Между тем мобилизация шла. В тот день, когда по военно-конской повинности должны были быть приведены лошади и из них выбраны обозные лошади в Штаб Верховного главнокомандующего, я поехал на плац 1-го кадетского корпуса, куда была приведена масса лошадей; каких только дивных коней там не было. Особенно поразили меня колоссальные исполины пивоваренного завода [И. А.] Дурдина.[224] Выбор был широкий и, конечно, лошади были выбраны одна другой лучше, сильнее и красивее. Потом некоторые оказались даже непригодными для слишком легкой работы в штабе – они играли так, что разносили все кругом.

Затем пришлось озаботиться и вопросом питания офицерских чинов штаба. Я выбрал назначенного комендантским адъютантом штабс-капитана [С. В.] Зверева заведующим столовой; он переговорил с хозяином лучших вагон-ресторанов, татарином К., и условился, чтобы один вагон с полным комплектом необходимой прислуги и с полным инвентарем пошел бы с нашим поездом и остался бы при штабе для нашего дальнейшего питания. Наконец, последний вопрос, который надо было выполнить, это составить полный список всего личного состава штаба и сообщить его в Управление военных сообщений для наряда соответствующего числа вагонов.

Наконец, настало 31 июля – день, назначенный для выезда штаба.

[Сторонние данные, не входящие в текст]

Lemma foldl_block_inj ws m1 m2 :
  ctx32 m1 → ctx32 m2 → Forall (λ w, 0 ≤ w < 2 ^ 32) ws →
  foldl michael_block m1 ws = foldl michael_block m2 ws → m1 = m2.
Proof.
  revert m1 m2. induction ws as [|w ws IH]; intros m1 m2 H1 H2 Hw H; [done|].
  apply Forall_cons in Hw as [Hw Hws]. cbn [foldl] in H.
  apply IH in H; [|by apply michael_block_ctx32..|done].
  apply michael_block_inj in H as [HL HR]; [|done..]. apply lxor_inj in HL.
  destruct m1, m2. simpl in *. congruence.
Qed.

Lemma foldl_block_ctx32 ws m : ctx32 m → Forall (λ w, 0 ≤ w < 2 ^ 32) ws → ctx32 (foldl michael_block m ws).
Proof.
  revert m. induction ws as [|w ws IH]; intros m Hm Hw; [done|]. apply Forall_cons in Hw as [Hw Hws].
  apply IH; [|done]. by apply michael_block_ctx32.
Qed.

Lemma words_range n l : bytes l → Forall (λ w, 0 ≤ w < 2 ^ 32) (words n l).
Proof.
  revert l. induction n as [|n IH]; intros l Hb; constructor; [|by apply IH, bytes_drop].
  pose proof (le_get_bound (take 4 l) (bytes_take 4 l Hb)) as H. rewrite length_take in H.
  assert (256 ^ Z.of_nat (4 `min` length l) ≤ 256 ^ 4) by (apply Z.pow_le_mono_r; lia).
  change (2 ^ 32) with (256 ^ 4). lia.
Qed.

Lemma le_put_inj n x y :
  0 ≤ x < 256 ^ Z.of_nat n → 0 ≤ y < 256 ^ Z.of_nat n → le_put n x = le_put n y → x = y.
Proof.
  intros Hx Hy H. rewrite <- (Z.mod_small x (256 ^ Z.of_nat n)), <- (Z.mod_small y (256 ^ Z.of_nat n)) by done.
  by rewrite <- !le_get_put, H.
Qed.

(** Michael detects every change within one word: two payloads that differ
    in exactly one aligned word have different MICs, under any key and
    header. *)
Theorem michael_detects_word key hdr m p w1 w2 s :
  michael_mic_hdr key hdr = Some m → ctx32 m → bytes (p ++ w1 ++ s) → bytes w2 →
  (length p mod 4 = 0)%nat → length w1 = 4%nat → length w2 = 4%nat → w1 ≠ w2 →
  michael_mic key hdr (p ++ w1 ++ s) ≠ michael_mic key hdr (p ++ w2 ++ s).
Proof.
  intros Hm Hm32 Hb Hb2 Hp Hl1 Hl2 Hne. pose proof Hb as [Hbp Hb1]%bytes_app.
  apply bytes_app in Hb1 as [Hb1 Hbs].
  rewrite !(michael_mic_spec key hdr _ m) by (done || by rewrite !bytes_app).
  unfold michael_spec. assert (length (p ++ w1 ++ s) = length (p ++ w2 ++ s)) as -> by len.
  assert (∀ w : list Z, length w = 4%nat → ∃ ws, ∀ m0, foldl michael_block m0
     (words (length ((p ++ w ++ s) ++ padding (length (p ++ w2 ++ s))) / 4)
        ((p ++ w ++ s) ++ padding (length (p ++ w2 ++ s)))) =
     foldl michael_block (michael_block (foldl michael_block m0 (words (length p / 4) p)) (le_get w)) ws ∧
     ws = words (length (s ++ padding (length (p ++ w2 ++ s))) / 4) (s ++ padding (length (p ++ w2 ++ s))))
    as Hsplit.
  { intros w Hw. eexists. intros m0. split; [|reflexivity]. set (pad := padding _).
    pose proof (Nat.div_mod (length p) 4 ltac:(lia)) as Hdm.
    rewrite <- !app_assoc, !length_app.
    replace (length p + (length w + (length s + length pad)))%nat
      with ((length p / 4 + 1) * 4 + length (s ++ pad))%nat by len.
    rewrite Nat.div_add_l, <- Nat.add_assoc, words_app by lia. rewrite foldl_app.
    cbn [Nat.add words foldl]. rewrite take_app_length', drop_app_length' by done. by rewrite length_app. }
  destruct (Hsplit w1 Hl1) as [ws1 H1], (Hsplit w2 Hl2) as [ws2 H2].
  destruct (H1 m) as [E1 ->], (H2 m) as [E2 ->]. rewrite E1, E2. clear H1 H2 E1 E2 Hsplit.
  set (ws := words _ (s ++ _)). set (m0 := foldl _ m _).
  assert (ctx32 m0) as Hm0 by by apply foldl_block_ctx32, words_range.
  assert (∀ w, bytes w → length w = 4%nat → 0 ≤ le_get w < 2 ^ 32) as Hrange
    by (intros w Hw Hlw; exact (le_get_bytes_range 4 w Hw Hlw)).
  assert (Forall (λ w, 0 ≤ w < 2 ^ 32) ws) as Hws.
  { apply words_range, bytes_app. split; [done|]. constructor; [unfold is_byte; lia|].
    apply Forall_replicate. unfold is_byte. lia. }
  intros H%(inj Some). apply app_inj_1 in H as [HL HR]; [|by rewrite !length_le_put].
  destruct (foldl_block_ctx32 ws (michael_block m0 (le_get w1))) as [L1 R1];
    [by apply michael_block_ctx32; auto|done|].
  destruct (foldl_block_ctx32 ws (michael_block m0 (le_get w2))) as [L2 R2];
    [by apply michael_block_ctx32; auto|done|].
  apply (le_put_inj 4) in HL; [|done..]. apply (le_put_inj 4) in HR; [|done..].
  assert (foldl michael_block (michael_block m0 (le_get w1)) ws =
          foldl michael_block (michael_block m0 (le_get w2)) ws) as H
    by (destruct (foldl _ _ ws), (foldl _ _ ws); simpl in *; congruence).
  apply foldl_block_inj in H; [|by apply michael_block_ctx32; auto..|done].
  apply michael_block_inj in H as [HL' _]; [|auto..].
  rewrite !(Z.lxor_comm (mic_l m0)) in HL'. apply lxor_inj in HL'.
  apply Hne. rewrite <- (le_put_get w1), <- (le_put_get w2), Hl1, Hl2, HL' by done. done.
Qed.

(** ** Protected and unprotected frames *)

(** The MIC of a frame does not see the Protected bit, nor the body. *)
Lemma michael_mic_hdr_protected key h x y :
  data_hdr h → michael_mic_hdr key (protected_hdr h ++ x) = michael_mic_hdr key (h ++ y).
Proof.
  intros Hd. pose proof Hd as [Hw H2 Hdata]. pose proof (data_hdr_length h Hd) as H24.
  pose proof (fc_range h (hdr_bytes h Hw) H2) as Hr. pose proof (hdr_len h Hw) as Hlen.
  destruct (data_hdr_fields _ Hr Hdata) as (_ & Ha4 & Hqos).
  pose proof (protected_hdr_length h H2) as Hpl.
  assert (∀ off n, (2 ≤ off)%nat → (off + n ≤ length h)%nat →
            rd off n (protected_hdr h ++ x) = rd off n (h ++ y)) as Hrd.
  { intros off n Ho Hn. rewrite !rd_app_l by lia. by apply protected_rd. }
  destruct (protected_flags _ Hr) as (_ & F4 & Ft & Ff & Fq & _ & _ & Fqc).
  unfold michael_mic_hdr, ieee80211_get_DA, ieee80211_get_SA, ieee80211_get_tid, hdr_addr1, hdr_addr2,
    hdr_addr3, hdr_addr4, ETH_ALEN.
  rewrite !hdr_frame_control_app, !protected_fc by (done || lia || apply Hw). cbn [mbind option_bind].
  rewrite F4, Ft, Ff, Fq, Fqc, !(Hrd 4%nat), !(Hrd 10%nat), !(Hrd 16%nat) by lia. set (fc := le_get (take 2 h)) in *.
  assert (ieee80211_has_a4 fc = true → rd 24 6 (protected_hdr h ++ x) = rd 24 6 (h ++ y)) as H4.
  { intros E. apply Hrd; [lia|]. specialize (Ha4 E). lia. }
  destruct (ieee80211_has_a4 fc) eqn:E4; [rewrite H4 by done|clear H4].
  all: destruct (ieee80211_is_data_qos fc) eqn:Eq; [|done].
  all: specialize (Hqos eq_refl); unfold byte_at; rewrite !lookup_app_l by lia;
    rewrite protected_lookup; [done| |done]; unfold ieee80211_get_qos_ctl; destruct (ieee80211_has_a4 fc); lia.
Qed.

Lemma michael_mic_hdr_ok key h y :
  data_hdr h → (8 ≤ length key)%nat → ∃ m, michael_mic_hdr key (h ++ y) = Some m.
Proof.
  intros Hd Hk. pose proof Hd as [Hw H2 Hdata]. pose proof (data_hdr_length h Hd) as H24.
  pose proof (fc_range h (hdr_bytes h Hw) H2) as Hr. pose proof (hdr_len h Hw) as Hlen.
  destruct (data_hdr_fields _ Hr Hdata) as (_ & Ha4 & Hqos).
  unfold michael_mic_hdr, ieee80211_get_DA, ieee80211_get_SA, ieee80211_get_tid, hdr_addr1, hdr_addr2,
    hdr_addr3, hdr_addr4, ETH_ALEN.
  rewrite !hdr_frame_control_app by lia. cbn [mbind option_bind]. set (fc := le_get (take 2 h)) in *.
  assert (∀ off, (off + 6 ≤ length h)%nat → ∃ a : list Z, rd off 6 (h ++ y) = Some a ∧ length a = 6%nat) as Hrd.
  { intros off Ho. eexists. split; [by apply rd_ok; len|len]. }
  assert (∃ da : list Z, (if ieee80211_has_tods fc then rd 16 6 (h ++ y) else rd 4 6 (h ++ y)) = Some da ∧
            length da = 6%nat) as (da & -> & Hda) by (destruct (ieee80211_has_tods fc); apply Hrd; lia).
  assert (∃ sa : list Z, (if ieee80211_has_a4 fc then rd 24 6 (h ++ y)
     else if ieee80211_has_fromds fc then rd 16 6 (h ++ y) else rd 10 6 (h ++ y)) = Some sa ∧
            length sa = 6%nat) as (sa & -> & Hsa).
  { destruct (ieee80211_has_a4 fc) eqn:E; [specialize (Ha4 eq_refl); apply Hrd; lia|].
    destruct (ieee80211_has_fromds fc); apply Hrd; lia. }
  cbn [mbind option_bind].
  assert (∃ tid, (if ieee80211_is_data_qos fc
     then qc ← byte_at (ieee80211_get_qos_ctl fc) (h ++ y); Some (Z.land qc IEEE80211_QOS_CTL_TID_MASK)
     else Some 0) = Some tid) as [tid ->].
  { destruct (ieee80211_is_data_qos fc) eqn:E; [|eauto]. specialize (Hqos eq_refl).
    destruct (lookup_lt_is_Some_2 (h ++ y) (ieee80211_get_qos_ctl fc)) as [b Hb]; [len|].
    unfold byte_at. rewrite Hb. cbn [mbind option_bind]. eauto. }
  cbn [mbind option_bind]. unfold le32_at, le16_at. rewrite !rd_ok by lia. cbn [fmap option_fmap option_map mbind option_bind].
  eauto.
Qed.

(** Of the key, it sees eight bytes. *)
Lemma michael_mic_hdr_key key1 key2 hdr :
  rd 0 8 key1 = rd 0 8 key2 → is_Some (rd 0 8 key1) → michael_mic_hdr key1 hdr = michael_mic_hdr key2 hdr.
Proof.
  intros H [k Hk]. rewrite Hk in H. symmetry in H.
  apply rd_Some_inv in Hk as [L1 ->], H as [L2 H]. rewrite !drop_0 in H.
  unfold michael_mic_hdr, le32_at. rewrite !rd_ok by lia. rewrite !drop_0.
  assert (take 4 key1 = take 4 key2) as ->.
  { apply (f_equal (take 4)) in H. by rewrite !take_take in H. }
  assert (take 4 (drop 4 key1) = take 4 (drop 4 key2)) as ->; [|done].
  apply (f_equal (drop 4)) in H. by rewrite !skipn_firstn_comm in H.
Qed.

(** ** Concrete frames *)
Definition toy_michael_hdr : list Z := [0x88; 1; 0; 0] ++ replicate 20 3 ++ [5; 0].
Definition toy_michael_key : list Z := [1; 2; 3; 4; 5; 6; 7; 8].


Lemma michael_detects_word_witness :
  michael_mic toy_michael_key toy_michael_hdr ([170; 171; 172; 173] ++ [1; 2; 3; 4] ++ [9]) ≠
  michael_mic toy_michael_key toy_michael_hdr ([170; 171; 172; 173] ++ [1; 2; 3; 5] ++ [9]).
Proof.
  eapply michael_detects_word; [vm_compute; reflexivity| | | |reflexivity..|discriminate].
  - split; cbn [mic_l mic_r]; lia.
  - repeat constructor; unfold is_byte; lia.
  - repeat constructor; unfold is_byte; lia.
Defined.
(** [k] is [tx->key] if it is a TKIP key; the result has the hardware key of the
    frame, which the test of MIC failures clears. *)
Definition ieee80211_tx_h_michael_mic_add (o : mmic_opts) (k : option tkip_key) (hw : option hw_key)
    (skb : sk_buff) : option (ieee80211_tx_result * sk_buff * option hw_key) :=
  match k with
  | None => Some (TX_CONTINUE, skb, hw)
  | Some k =>
      if bool_decide (skb_len skb < 24)%nat then Some (TX_CONTINUE, skb, hw)
      else
        fc ← hdr_frame_control (skb_data skb);
        let hdrlen := Z.to_nat (ieee80211_hdrlen fc) in
        if negb (ieee80211_is_data_present fc) then Some (TX_CONTINUE, skb, hw)
        else if bool_decide (skb_len skb < hdrlen)%nat then Some (TX_DROP, skb, hw)
        else
          data ← rd hdrlen (skb_len skb - hdrlen) (skb_data skb);
          let hw := if mic_failure_test o then None else hw in
          let has_hw := bool_decide (hw ≠ None) in
          if has_hw && whole_frame o && negb (generate_mmic o || put_mic_space o)
          then Some (TX_CONTINUE, skb, hw)
          else
            let tail := (MICHAEL_MIC_LEN + if has_hw then 0 else IEEE80211_TKIP_ICV_LEN)%nat in
            if bool_decide (skb_tailroom skb < tail)%nat ||
               bool_decide (skb_headroom skb < IEEE80211_TKIP_IV_LEN)%nat
            then Some (TX_DROP, skb, hw)
            else
              let pos := skb_len skb in
              skb ← skb_put MICHAEL_MIC_LEN skb;
              if put_mic_space o then
                skb ← skb_write pos (replicate MICHAEL_MIC_LEN 0) skb;
                Some (TX_CONTINUE, skb, hw)
              else
                mic ← michael_mic (key_at NL80211_TKIP_DATA_OFFSET_TX_MIC_KEY k) (skb_data skb) data;
                let mic := if mic_failure_test o then alter (λ b, u8 (b + 1)) 0%nat mic else mic in
                skb ← skb_write pos mic skb;
                Some (TX_CONTINUE, skb, hw)
  end.

(** [status->flag]. *)
Record mmic_flags := MmicFlags {
  rx_mmic_stripped : bool;
  rx_iv_stripped : bool;
  rx_mmic_error : bool;
  rx_decrypted : bool
}.
(** [rx->key]: absent, of another cipher, or a TKIP key. *)
Inductive rx_key :=
| NoKey
| OtherKey (keyidx : Z)
| RxTkip (k : tkip_key).
Definition rx_keyidx (k : rx_key) : Z :=
  match k with NoKey => -1 | OtherKey i => i | RxTkip k => tk_keyidx k end.
(** [cfg80211_michael_mic_failure]: transmitter, group key, index. *)
Record mic_report := MicReport { report_addr : mac; report_group : bool; report_idx : Z }.

(** [update_iv:] *)
Definition update_iv (queue : nat) (ivs : Z * Z) (k : tkip_key) : option tkip_key :=
  rx ← tk_rx k !! queue; Some (set_tk_rx queue (TkipRx (rx_ctx rx) ivs.1 ivs.2) k).

(** [mic_fail_no_key:] *)
Definition mic_fail (skb : sk_buff) (k : rx_key)
    : option (ieee80211_rx_result * sk_buff * rx_key * option mic_report) :=
  a1 ← hdr_addr1 (skb_data skb);
  a2 ← hdr_addr2 (skb_data skb);
  Some (RX_DROP_UNUSABLE, skb, k,
        Some (MicReport a2 (is_multicast_ether_addr a1) (rx_keyidx k))).
(* ===== verification/Ccmp.v ===== *)
(** * CCMP and GCMP

    The authenticated ciphers of [net/mac80211/wpa.c] over
    [net/mac80211/aead_api.c]: nonces and additional data, packet numbers,
    encryption of a frame, decryption with its replay check.  The two ciphers
    share everything but the special blocks and the MIC length, so one
    definition takes them as an argument.  The kernel's [crypto_aead] transform
    is a parameter with its documented laws; what the code leaves uninitialised
    of the nonce block is an argument, too.  The theorems show the round trip,
    the replay protection, that an accepted frame is what the sender sealed, and
    where the additional data runs over its buffer. *)
From Stdlib Require Import ZArith Lia.
From stdpp Require Import base option list numbers.
From S2P Require Import Prelude AddrTable Ieee80211 Skb Wep.
Open Scope Z_scope.

Definition IEEE80211_CCMP_HDR_LEN : nat := 8.
Definition IEEE80211_CCMP_PN_LEN : nat := 6.
Definition IEEE80211_GCMP_HDR_LEN : nat := 8.
Definition IEEE80211_GCMP_MIC_LEN : nat := 16.
Definition IEEE80211_GCMP_PN_LEN : nat := 6.
Definition CCM_AAD_LEN : nat := 32.
Definition EINVAL : Z := 22.
Definition ENOMEM : Z := 12.

(** ** The transform *)

(** [crypto_aead]: the tag length, the bytes of the IV block the mode uses, and
    the two directions, with IV, additional data, and text. *)
Record aead := Aead {
  aead_authsize : nat;
  aead_ivsize : nat;
  aead_seal : list Z → list Z → list Z → list Z * list Z;
  aead_open : list Z → list Z → list Z → list Z → option (list Z)
}.
Class AeadLaws (a : aead) : Prop := {
  seal_lengths iv ad p : length (aead_seal a iv ad p).1 = length p ∧
                         length (aead_seal a iv ad p).2 = aead_authsize a;
  seal_iv iv iv' ad p : take (aead_ivsize a) iv = take (aead_ivsize a) iv' →
                        aead_seal a iv ad p = aead_seal a iv' ad p;
  open_seal iv ad c mic p : aead_open a iv ad c mic = Some p ↔ aead_seal a iv ad p = (c, mic)
}.

(** The AAD of a 32-byte block with its length in front: [aad + 2],
    [be16_to_cpup(aad)]. *)
Definition aad_of (aad : list Z) : option (list Z) :=
  n ← be_get <$> rd 0 2 aad; rd 2 (Z.to_nat n) aad.

(** [kzalloc]: whether the request is allocated.  The code ignores the result of
    [crypto_aead_encrypt]. *)
Definition aead_encrypt (kzalloc : bool) (a : aead) (b_0 ad data : list Z) : Z * option (list Z * list Z) :=
  if kzalloc then (0, Some (aead_seal a b_0 ad data)) else (- ENOMEM, None).
Definition aead_decrypt (kzalloc : bool) (a : aead) (b_0 ad data mic : list Z) : Z * option (list Z) :=
  match data with
  | [] => (- EINVAL, None)
  | _ =>
      if kzalloc then
        match aead_open a b_0 ad data mic with
        | Some p => (0, Some p)
        | None => (-74 (* EBADMSG *), None)
        end
      else (- ENOMEM, None)
  end.
Definition ieee80211_aes_ccm_encrypt (kzalloc : bool) (a : aead) (b_0 aad data : list Z)
    : option (Z * option (list Z * list Z)) :=
  ad ← aad_of aad; Some (aead_encrypt kzalloc a b_0 ad data).
Definition ieee80211_aes_ccm_decrypt (kzalloc : bool) (a : aead) (b_0 aad data mic : list Z)
    : option (Z * option (list Z)) :=
  ad ← aad_of aad; Some (aead_decrypt kzalloc a b_0 ad data mic).

(** ** Special blocks *)

(** Retry, PwrMgt and MoreData zero, subtype bits 4 to 6 zero unless management,
    Protected set. *)
Definition aad_fc (fc : Z) : Z :=
  let m := Z.ldiff fc (Z.lor IEEE80211_FCTL_RETRY (Z.lor IEEE80211_FCTL_PM IEEE80211_FCTL_MOREDATA)) in
  let m := if ieee80211_is_mgmt fc then m else Z.ldiff m 0x0070 in
  Z.lor m IEEE80211_FCTL_PROTECTED.
Definition qos_tid_of (f : list Z) : option Z :=
  fc ← hdr_frame_control f;
  if ieee80211_is_data_qos fc then ieee80211_get_tid f else Some 0.
(** The 32 bytes of the additional data. *)
Definition aad_block (f : list Z) : option (list Z) :=
  fc ← hdr_frame_control f;
  qos_tid ← qos_tid_of f;
  addrs ← rd 4 (3 * ETH_ALEN) f;
  sc ← byte_at 22 f;
  last ← (if ieee80211_has_a4 fc then a4 ← hdr_addr4 f; Some (a4 ++ [qos_tid; 0])
          else Some (qos_tid :: replicate 7 0));
  Some (be_put 2 (ieee80211_hdrlen fc - 2) ++ le_put 2 (aad_fc fc) ++ addrs ++
        [Z.land sc 0x0f; 0] ++ last).

(** [stack]: what the uninitialised bytes of the block hold. *)
Definition ccmp_special_blocks (stack pn f : list Z) : option (list Z * list Z) :=
  fc ← hdr_frame_control f;
  qos_tid ← qos_tid_of f;
  a2 ← hdr_addr2 f;
  aad ← aad_block f;
  Some ([0x1; Z.lor qos_tid (if ieee80211_is_mgmt fc then Z.shiftl 1 4 else 0)] ++ a2 ++ pn ++ take 2 stack, aad).
Definition gcmp_special_blocks (stack pn f : list Z) : option (list Z * list Z) :=
  a2 ← hdr_addr2 f;
  aad ← aad_block f;
  Some (a2 ++ pn ++ take 1 stack ++ [0; 0; 0x01], aad).

Inductive pn_cipher := CCMP (mic_len : nat) | GCMP.
Definition special_blocks (c : pn_cipher) : list Z → list Z → list Z → option (list Z * list Z) :=
  match c with CCMP _ => ccmp_special_blocks | GCMP => gcmp_special_blocks end.
Definition cipher_mic_len (c : pn_cipher) : nat :=
  match c with CCMP n => n | GCMP => IEEE80211_GCMP_MIC_LEN end.
(** The bytes of the block that hold nonce: flags, address and packet number. *)
Definition cipher_ivsize (c : pn_cipher) : nat := match c with CCMP _ => 14 | GCMP => 12 end.

(** ** Packet numbers *)

(** [pn[5] = pn64; ... pn[0] = pn64 >> 40;] *)
Definition pn_bytes (pn64 : Z) : list Z :=
  [u8 (Z.shiftr pn64 40); u8 (Z.shiftr pn64 32); u8 (Z.shiftr pn64 24); u8 (Z.shiftr pn64 16);
   u8 (Z.shiftr pn64 8); u8 pn64].
Definition ccmp_pn2hdr (pn : list Z) (key_id : Z) : list Z :=
  let at_ i := nth i pn 0 in
  [at_ 5%nat; at_ 4%nat; 0; u8 (Z.lor 0x20 (Z.shiftl key_id 6)); at_ 3%nat; at_ 2%nat; at_ 1%nat; at_ 0%nat].
Definition gcmp_pn2hdr : list Z → Z → list Z := ccmp_pn2hdr.
Definition ccmp_hdr2pn (hdr : list Z) : list Z :=
  let at_ i := nth i hdr 0 in [at_ 7%nat; at_ 6%nat; at_ 5%nat; at_ 4%nat; at_ 1%nat; at_ 0%nat].
Definition gcmp_hdr2pn : list Z → list Z := ccmp_hdr2pn.

(** [memcmp] on strings of one length. *)
Fixpoint memcmp (a b : list Z) : comparison :=
  match a, b with
  | x :: a, y :: b => match Z.compare x y with Eq => memcmp a b | c => c end
  | _, _ => Eq
  end.

(** ** Frames *)
Record pn_key := PnKey {
  pk_keyidx : Z;
  pk_tx_pn : Z;
  pk_rx_pn : list (list Z);
  pk_replays : Z;
  pk_tfm : aead
}.
Definition set_pk_tx_pn (pn : Z) (k : pn_key) : pn_key :=
  PnKey (pk_keyidx k) pn (pk_rx_pn k) (pk_replays k) (pk_tfm k).
Definition set_pk_rx_pn (queue : nat) (pn : list Z) (k : pn_key) : pn_key :=
  PnKey (pk_keyidx k) (pk_tx_pn k) (<[queue := pn]> (pk_rx_pn k)) (pk_replays k) (pk_tfm k).
Definition count_replay (k : pn_key) : pn_key :=
  PnKey (pk_keyidx k) (pk_tx_pn k) (pk_rx_pn k) (u32 (pk_replays k + 1)) (pk_tfm k).

Definition hw_needs_no_room (hw : option hw_key) (fc : Z) : bool :=
  match hw with
  | Some h => negb (generate_iv h) && negb (put_iv_space h) &&
              negb (generate_iv_mgmt h && ieee80211_is_mgmt fc)
  | None => false
  end.

Section cipher.
Context (kzalloc : bool) (stack : list Z) (c : pn_cipher).

(** [ccmp_encrypt_skb] and [gcmp_encrypt_skb]. *)
Definition pn_encrypt_skb (hw : option hw_key) (k : pn_key) (skb : sk_buff) : option (Z * sk_buff * pn_key) :=
  fc ← hdr_frame_control (skb_data skb);
  if hw_needs_no_room hw fc then Some (0, skb, k)
  else
    let hdrlen := Z.to_nat (ieee80211_hdrlen fc) in
    let len := (skb_len skb - hdrlen)%nat in
    let tail := match hw with Some _ => 0%nat | None => cipher_mic_len c end in
    if bool_decide (skb_tailroom skb < tail)%nat || bool_decide (skb_headroom skb < IEEE80211_CCMP_HDR_LEN)%nat
    then Some (-1, skb, k)
    else
      skb ← push_iv IEEE80211_CCMP_HDR_LEN hdrlen skb;
      if match hw with Some h => put_iv_space h | None => false end then Some (0, skb, k)
      else
        let pn64 := u64 (pk_tx_pn k + 1) in
        let k := set_pk_tx_pn pn64 k in
        let pn := pn_bytes pn64 in
        skb ← skb_write hdrlen (ccmp_pn2hdr pn (pk_keyidx k)) skb;
        match hw with
        | Some _ => Some (0, skb, k)
        | None =>
            let pos := (hdrlen + IEEE80211_CCMP_HDR_LEN)%nat in
            '(b_0, aad) ← special_blocks c stack pn (skb_data skb);
            skb ← skb_put (cipher_mic_len c) skb;
            data ← rd pos len (skb_data skb);
            '(r, out) ← ieee80211_aes_ccm_encrypt kzalloc (pk_tfm k) b_0 aad data;
            match out with
            | None => Some (r, skb, k)
            | Some (ct, mic) =>
                skb ← skb_write pos ct skb;
                skb ← skb_write (pos + len) mic skb;
                Some (r, skb, k)
            end
        end.

(** [ieee80211_crypto_ccmp_encrypt] and [ieee80211_crypto_gcmp_encrypt]. *)
Definition crypto_pn_encrypt (hw : option hw_key) (k : pn_key) (skbs : list sk_buff)
    : option (ieee80211_tx_result * list sk_buff * pn_key) :=
  skbs ← mapM skb_set_protected skbs;
  walk_skbs (pn_encrypt_skb hw) k skbs.
End cipher.

(** [status->flag]. *)
Record pn_flags := PnFlags {
  pf_decrypted : bool;
  pf_mic_stripped : bool;
  pf_pn_validated : bool;
  pf_allow_same_pn : bool
}.

(** [res < 0 || (!res && !(status->flag & RX_FLAG_ALLOW_SAME_PN))] *)
Definition pn_replayed (allow_same : bool) (pn rx_pn : list Z) : bool :=
  match memcmp pn rx_pn with Lt => true | Eq => negb allow_same | Gt => false end.

(** The additional step of a frame whose packet number is not validated: the
    replay check, the software decryption, the new packet number. *)
Inductive pn_step :=
| PnDrop (k : pn_key)
| PnOk (skb : sk_buff) (k : pn_key).

Section cipher_rx.
Context (kzalloc : bool) (stack : list Z) (c : pn_cipher).

Definition pn_check (status : pn_flags) (queue hdrlen data_len mic_len : nat) (skb : sk_buff) (k : pn_key)
    : option pn_step :=
  if pf_pn_validated status then Some (PnOk skb k)
  else
    hdr ← rd hdrlen IEEE80211_CCMP_HDR_LEN (skb_data skb);
    let pn := ccmp_hdr2pn hdr in
    rx_pn ← pk_rx_pn k !! queue;
    if pn_replayed (pf_allow_same_pn status) pn rx_pn then Some (PnDrop (count_replay k))
    else if pf_decrypted status then Some (PnOk skb (set_pk_rx_pn queue pn k))
    else
      '(b_0, aad) ← special_blocks c stack pn (skb_data skb);
      data ← rd (hdrlen + IEEE80211_CCMP_HDR_LEN) data_len (skb_data skb);
      mic ← rd (skb_len skb - mic_len) mic_len (skb_data skb);
      '(r, out) ← ieee80211_aes_ccm_decrypt kzalloc (pk_tfm k) b_0 aad data mic;
      match out with
      | None => Some (PnDrop k)
      | Some p =>
          skb ← skb_write (hdrlen + IEEE80211_CCMP_HDR_LEN) p skb;
          Some (PnOk skb (set_pk_rx_pn queue pn k))
      end.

Утром в церкви Главного штаба был отслужен напутственный молебен, на который собрался весь штаб с начальником штаба во главе. Настоятель церкви сказал напутственное слово и, после молебна, благословил всех отъезжающих шейными образками на золотых цепочках – проводы чинов штаба; меня, кроме того, сослуживцы благословили прелестным небольшим образом-складнем. Посередине было изображение Георгия Победоносца, имени которого была наша церковь, а по бокам Святой Апостол Петр (мой святой) и Михаил Архангел.

Не мне судить, но думаю, что не ошибусь, если скажу, что мои сослуживцы и подчиненные любили меня и с сожалением расставались со мною; мне же, безусловно, тяжело было это прощание. За время пятнадцатилетней службы в Главном штабе, куда я поступил капитаном, а откуда уезжал генералом, я действительно сроднился со всеми. Многих уже пришлось мне самому за это время проводить, кого на высшие должности, кого в отставку, а кого и в могилу.

Большинство в моем отделе было принято при мне, а многие начали службу в нем под моим руководством и стали прекрасными работниками. Всех я хорошо знал, ко всем привык. Там же, на новом месте, не было ни одного человека из моих подчиненных, мне близкого; большинство было назначено из других управлений, и я даже не знал их в лицо. Предстояло всех узнать, оценить, сплотить.

В Главном штабе более десяти лет я занимал казенную квартиру, там родилось двое моих детей; я с семьей все эти десять лет был прихожанином и постоянным посетителем нашей чудной церкви. Само грандиозное здание штаба, подогнанное к общему стилю из несколько домов и поэтому очень запутанное внутри, с бесконечными кривыми коридорами, по которым с Большой Морской можно было, вдоль Дворцовой площади, выйти на Невский проспект, все это здание тоже было для меня родное, так я сжился с ним.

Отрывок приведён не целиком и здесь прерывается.